Но нет, мастер Ртишвельский сидел на своем ложе и глядел на меня волком. Был он полураздет — когда бы меня это смущало, — и с сапогами он все-таки разобрался без посторонней помощи. Один валялся на полу, а второй болтался на ноге. Ну вот и чудненько.

— Наказание сплошное! — простонал он. — Дай воды, дай еды, одень меня и доспехи вычисти.

Началось в колхозе утро, мрачно подумала я и, сделав вперед несколько чеканных шагов, вручила ему миску. Хьюберт так шарахнулся, что аж шатер подпрыгнул. Я напряглась: так, я отсюда уже ела, оно что, ядовитое? Но организм вроде пока никаких признаков отравления не подавал.

— Вашмилсть? — позвала я. — Мастер? Приятного аппетита!

Хьюберт отмер и картинно отер чуть обросшие за ночь щеки тыльной стороной ладони.

— Это что? — страдальчески спросил он.

Я-то откуда знаю?

— Это все, что осталось, мастер, — сочувственно ответила я. — Там на площади столько народу, того и гляди — не затопчут, так сожрут.

Хьюберт, кажется, что-то вспомнил, потому что лицо его немного разгладилось. Он немного попялился в миску, кривя губы, потом, точно зная, с чего начать, вытащил из-за пояса ложку и принялся хлебать сладкую жижу.

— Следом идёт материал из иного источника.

(* ===== verification/ScanServices.v ===== *)
(** * What the tables say about services

    The sections of the PAT, SDT and PMT as they are sent, and the services that the scanner makes of them: each
    function for a table does to the list of services what its specification says. *)

From S2P Require Export ScanReadCorrect.
Import stdpp.list_relations.list stdpp.list_basics.list.
#[local] Open Scope Z_scope.

(** ** Positions in a section *)

(** [bs] is in the buffer at [p]. *)
Definition sits (buf : mem) (p : Z) (bs : list Z) : Prop := exists pre post, buf = pre ++ bs ++ post /\ p = zlen pre.

Lemma sits_app buf p a b : sits buf p (a ++ b) -> sits buf p a /\ sits buf (p + zlen a) b.
Proof.
  intros (pre & post & -> & ->). split.
  - exists pre, (b ++ post). split; [|done]. by rewrite <- !app_assoc.
  - exists (pre ++ a), post. split; [by rewrite <- !app_assoc|]. rewrite length_app. lia.
Qed.

Lemma sits_at buf p bs k b : sits buf p bs -> bs !z k = Some b -> at_ buf (p + k) = Ok b.
Proof.
  intros (pre & post & -> & ->) E. unfold at_. pose proof E as E'. apply lookup_z_Some in E' as [Hk El].
  apply lookup_lt_Some in El.
  rewrite lookup_z_app_r by lia. replace (zlen pre + k - zlen pre) with k by lia.
  rewrite lookup_z_app_l by lia. by rewrite E.
Qed.

Lemma sits_bytes buf p bs k n : sits buf p bs -> 0 <= k -> 0 <= n -> k + n <= zlen bs ->
  bytes_at buf (p + k) n = Ok (take (Z.to_nat n) (drop (Z.to_nat k) bs)).
Proof.
  intros (pre & post & -> & ->) Hk Hn Hl. unfold bytes_at. rewrite (proj2 (Z.ltb_ge _ _)) by lia.
  rewrite (proj2 (Z.ltb_ge _ _)) by (rewrite !length_app; lia). cbn [orb]. f_equal.
  rewrite drop_app_ge by lia. rewrite drop_app_le by lia. rewrite take_app_le by (rewrite length_drop; lia).
  by replace (Z.to_nat (zlen pre + k) - length pre)%nat with (Z.to_nat k) by lia.
Qed.

Lemma byte_at_run {buf p bs} k {b} w : sits buf p bs -> bs !z k = Some b -> byte_at buf (p + k) w = Ok (b, w).
Proof. intros H E. unfold byte_at, lift. by rewrite (sits_at _ _ _ _ _ H E). Qed.

Lemma sits_word_run {buf p bs} k mask {b0 b1} w : sits buf p bs -> bs !z k = Some b0 -> bs !z (k + 1) = Some b1 ->
  word_at buf (p + k) mask w = Ok (Z.lor (Z.shiftl (Z.land b0 mask) 8) b1, w).
Proof.
  intros H E0 E1. unfold word_at. rewrite (io_bind_run _ _ _ _ _ (byte_at_run k w H E0)).
  rewrite <- Z.add_assoc. by rewrite (io_bind_run _ _ _ _ _ (byte_at_run (k + 1) w H E1)).
Qed.

(** Words with the reserved bits before them: 16, 13 and 12 bits. *)
Definition word16 (v : Z) : list Z := [v / 256; v mod 256].
Definition word13 (v : Z) : list Z := [0xe0 + v / 256; v mod 256].
Definition word12 (flags v : Z) : list Z := [flags * 16 + v / 256; v mod 256].

Lemma land_low f h k : 0 <= k -> 0 <= h < 2 ^ k -> Z.land (f * 2 ^ k + h) (2 ^ k - 1) = h.
Proof.
  intros Hk Hh. replace (2 ^ k - 1) with (Z.ones k) by (rewrite Z.ones_equiv; lia). rewrite Z.land_ones by done.
  rewrite Z.add_comm, Z.mod_add by lia. by apply Z.mod_small.
Qed.

Lemma join_word h v : h = v / 256 -> 0 <= v -> Z.lor (Z.shiftl h 8) (v mod 256) = v.
Proof.
  intros -> Hv. rewrite Z.lor_comm, lor_add; [|lia|apply Z.mod_pos_bound; lia]. pose proof (Z.div_mod v 256). lia.
Qed.

Lemma word16_value v : 0 <= v < 65536 -> Z.lor (Z.shiftl (Z.land (v / 256) 0xff) 8) (v mod 256) = v.
Proof.
  intros Hv. apply join_word; [|lia]. rewrite land_ff. apply Z.mod_small. split; [apply Z.div_pos; lia|apply Z.div_lt_upper_bound; lia].
Qed.
Lemma quiet_mainSetup : quiet mainSetup.
Proof.
  unfold mainSetup.
  apply quiet_bind; [apply quiet_isAdbServerRunning|]. intros running.
  apply quiet_bind;
    [destruct running; [apply quiet_say | apply quiet_startAdbServer]|]. intros _.
  apply quiet_bind; [apply quiet_listConnectedDevices|]. intros [devices|err|].
  - apply quiet_bind; [apply quiet_selectDevice|]. intros [serial|e|].
    + apply quiet_bind; [apply quiet_say|]. intros _.
      apply quiet_bind; [apply quiet_listDeviceFolder|]. intros files.
      apply quiet_bind; [apply quiet_say|]. intros _. apply quiet_pret.
    + apply quiet_bind; [apply quiet_say|]. intros _. apply quiet_pret.
    + apply quiet_pret.
  - apply quiet_bind; [apply quiet_say|]. intros _. apply quiet_pret.
  - apply quiet_pret.
Qed.

(** What [lift] makes of a run of one of the functions. *)
Lemma lift_run {A} (m : M W A) (p : Proc W) :
  lift m p
  = (fst (m {| world := pworld p; trace := [] |}),
     {| pworld := world (snd (m {| world := pworld p; trace := [] |}));
        plog := plog p ++ (Sys <$> trace (snd (m {| world := pworld p; trace := [] |}))) |}).
Proof. unfold lift. by destruct (m _) as [a st]. Qed.

(** [mainSetup] does not panic, and the serial it hands on is not empty. *)
Lemma mainSetup_result (p : Proc W) :
  (∀ line f, f ∈ strings_Fields line → f ≠ "") →
  fst (mainSetup p) ≠ Panic ∧
  ∀ serial files, fst (mainSetup p) = Ok (serial, files) → serial ≠ "".
Proof.
  intros Hfields. unfold mainSetup, pbind.
  destruct (isAdbServerRunning p) as [running p1].
  destruct ((if running then say AdbAlreadyRunning else startAdbServer) p1) as [[] p2].
  rewrite lift_run.
  destruct (listConnectedDevices _) as [r st3] eqn:Hlist. simpl.
  destruct r as [devices|err|]; simpl; [|split; [congruence | intros ? ? [=]]|].
  2: { exfalso. rewrite listConnectedDevices_run in Hlist. cbv zeta in Hlist.
       destruct (exec_Output _ _) as [[output [e|]] w]; simpl in Hlist; [congruence|].
       destruct (bufio_lines output) as [lines [e|]]; simpl in Hlist; congruence. }
  rewrite lift_run. simpl.
  pose proof (selectDevice_cases devices {| world := world st3; trace := [] |}) as Hcases.
  pose proof (selectDevice_Ok_elem devices {| world := world st3; trace := [] |}) as Helem.
  destruct (selectDevice devices _) as [r4 st5]. simpl in *.
  destruct r4 as [serial|e|]; simpl; [|split; [congruence | intros ? ? [=]]|].
  - destruct (listDeviceFolder _ serial _) as [files p5]. simpl.
    split; [done|]. intros ? ? [= <- <-].
    destruct (Helem serial eq_refl) as (d & Hd & <-).
    destruct (listed_serial_from_fields _ _ _ d Hlist Hd) as [line Hin].
    by eapply Hfields.
  - exfalso. destruct (Z.of_nat (length devices) =? 0); [done|].
    destruct (fst (fmt_Scanf_d (world st3))) as [c|]; [|done].
    destruct ((c <? 1) || (Z.of_nat (length devices) <? c)) eqn:Erange; [done|].
    destruct (slice_at_in_range devices (c - 1)) as (d & Hd & _); [lia|].
    by rewrite Hd in Hcases.
Qed.

(** When [mainSetup] returns, the last line of the log is the error. *)
Lemma mainSetup_early (p : Proc W) :
  fst (mainSetup p) = Err tt →
  (∃ err, last (plog (snd (mainSetup p))) = Some (Say (ErrorLine err))) ∨
  (∃ e, last (plog (snd (mainSetup p))) = Some (Say (ErrorSelecting e))).
Proof.
  unfold mainSetup, pbind.
  destruct (isAdbServerRunning p) as [running p1].
  destruct ((if running then say AdbAlreadyRunning else startAdbServer) p1) as [[] p2].
  destruct (lift listConnectedDevices p2) as [[devices|err|] p3]; simpl; [| |done].
  - destruct (lift (selectDevice devices) p3) as [[serial|e|] p4]; simpl; [| |done].
    + by destruct (listDeviceFolder _ serial _) as [files p5].
    + intros _. right. exists e. apply last_snoc.
  - intros _. left. exists err. apply last_snoc.
Qed.

Lemma syncLoop_requests (missing : list Beatmap) (serial : string) (st : St W) :
  fst (Main.syncLoop missing serial st) = Main.Completed →
  requests (trace (snd (Main.syncLoop missing serial st)))
  = requests (trace st) ++ (fullURL <$> missing).
Proof.
  revert st. induction missing as [|bm rest IH]; intros st.
  - simpl. by rewrite app_nil_r.
  - pose proof (requests_run bm serial Main.remoteDir st) as Hreq.
    cbn [Main.syncLoop]. unfold bind at 1 3.
    destruct (downloadAndPushBeatmap bm serial Main.remoteDir st) as [r st'].
    simpl in Hreq. rewrite fmap_cons.
    destruct r as [[]|e|]; [| |done].
    + intros Hc. by rewrite (IH _ Hc), Hreq, <- app_assoc.
    + unfold bind, print, emit. simpl. intros Hc. rewrite (IH _ Hc). simpl.
      by rewrite requests_snoc, app_nil_r, Hreq, <- app_assoc.
Qed.

End ProgramFacts.

Section WholeProgram.
Context `{Text} `{CatalogServer} {W : Type} `{OS W} `{Adb W}.

(** [mainSync], outcome by outcome. *)
Lemma mainSync_run (sched : list choice) (serial : string) (files : list string)
    (p : Proc W) :
  mainSync sched serial files p
  = match fetchPage 1 with
    | LogFatal f => (Exit f, p)
    | Return firstPage =>
        match run (PageCount firstPage) sched (start (PageCount firstPage)) with
        | Running _ => (Pending, p)
        | Exited f => (Exit f, p)
        | Panicked => (Crashed, p)
        | Returned allPages =>
            let missing := Main.missing files allPages in
            let r := Main.syncLoop missing serial {| world := pworld p; trace := [] |} in
            (match fst r with Main.Completed => Finished | Main.Aborted => Crashed end,
             {| pworld := world (snd r);
                plog := plog p
                        ++ [Say ExecutionTime]
                        ++ (Say <$> ((λ page, ProcessedPage (Page page)
                                                (Z.of_nat (length (Data page))))
                                     <$> allPages))
                        ++ (Say <$> report missing)
                        ++ (Sys <$> trace (snd r)) |})
        end
    end.
Proof.
  unfold mainSync. destruct (fetchPage 1) as [firstPage|f]; [|done].
  destruct (run _ _ _) as [s|allPages|f|]; try done.
  unfold pbind, say, sayAll. rewrite lift_run. simpl.
  destruct (Main.syncLoop _ _ _) as [[] st']; simpl; by rewrite <- !app_assoc.
Qed.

— Это ничего, — заявил он с набитым ртом. — Меня его величество пригласил в ложу. Ах да, турнир, — вспомнил он и облизал ложку. — Что стоишь, иди готовь меня.

Я повернулась. Понятия не имею, что делать, но ничего, посмотрю на других оруженосцев. Для меня куча народу сейчас только в плюс.

— Стой.

Да определись ты уже?

Я опять обернулась к Хьюберту. Вот на вид сущий некто не от мира сего, а ест как барак голодных студентов. Только что же полная миска была, еще и рожу кривил?

— Сапоги, — напомнил он. Я тут же прикинулась дурочкой. Понятно: кто первый даст слабину, на том потом ездить и будут. Дались ему эти сапоги!

— Да, мастер, — кивнула я. — Сначала конь, потом доспехи, потом сапоги. 

Не дожидаясь, пока он прожует последний кусок и что-то в ответ мне скажет, я выскочила из шатра. Гадая заодно, это он сапоги недоснял или недонадел. В любом случае, обслуживать здорового мужика я не собиралась: конь — понятно, доспехи — тоже, ну ладно, даже еда. Но натянуть штаны и остальное Хьюберт точно в состоянии, и как бы он ни пыжился, не оговоренных контрактом услуг не получит. 

А вот конь — точно моя забота, решила я и нашла в этом даже какой-то своеобразный кайф. Это знакомо, это привычно, это радует. Пришлось, правда, здорово потолкаться и перед стойлами, и за водой, и щетку и скребок отбивать чуть ли не с боем у какого-то коллеги. Минус: коллега был здоров как слон сзади, и действие напрямик могло для меня кончиться легкими травмами; плюс: я подождала, пока здоровяк отвернется, и сволокла щетку и скребок втихую. Военная хитрость — это тоже бой.

— Ты мой хороший, ты мой красивый, — говорила я коню. — Как тебя зовут? Этот индюк дал тебе имя? Ты Король! — Конь фыркнул. — Ну извини, потом узнаю, как тебя величать. Стой спокойно, гриву твою расчесать надо…

В стойле было тесновато. Оруженосцы и конюхи — я отметила, что у некоторых имелись и конюхи — терлись буквально друг о друга, а когда я зазевалась, то тут же лишилась щетки, и утащил ее настолько тощий и юркий парнишка, что мне даже смысла не было за ним гнаться. Пока я растолкаю всех вокруг, щетка будет уже на другом конце хорошо если хотя бы нашего королевства. Так что, вздохнув, я просто экспроприировала щетку у менее расторопного коллеги в стойле справа. Круговорот предметов, так сказать. Все как в большой семье, клювом щелкать не рекомендуется, еще раз вздохнула я, уговорив совесть не слишком-то привередничать.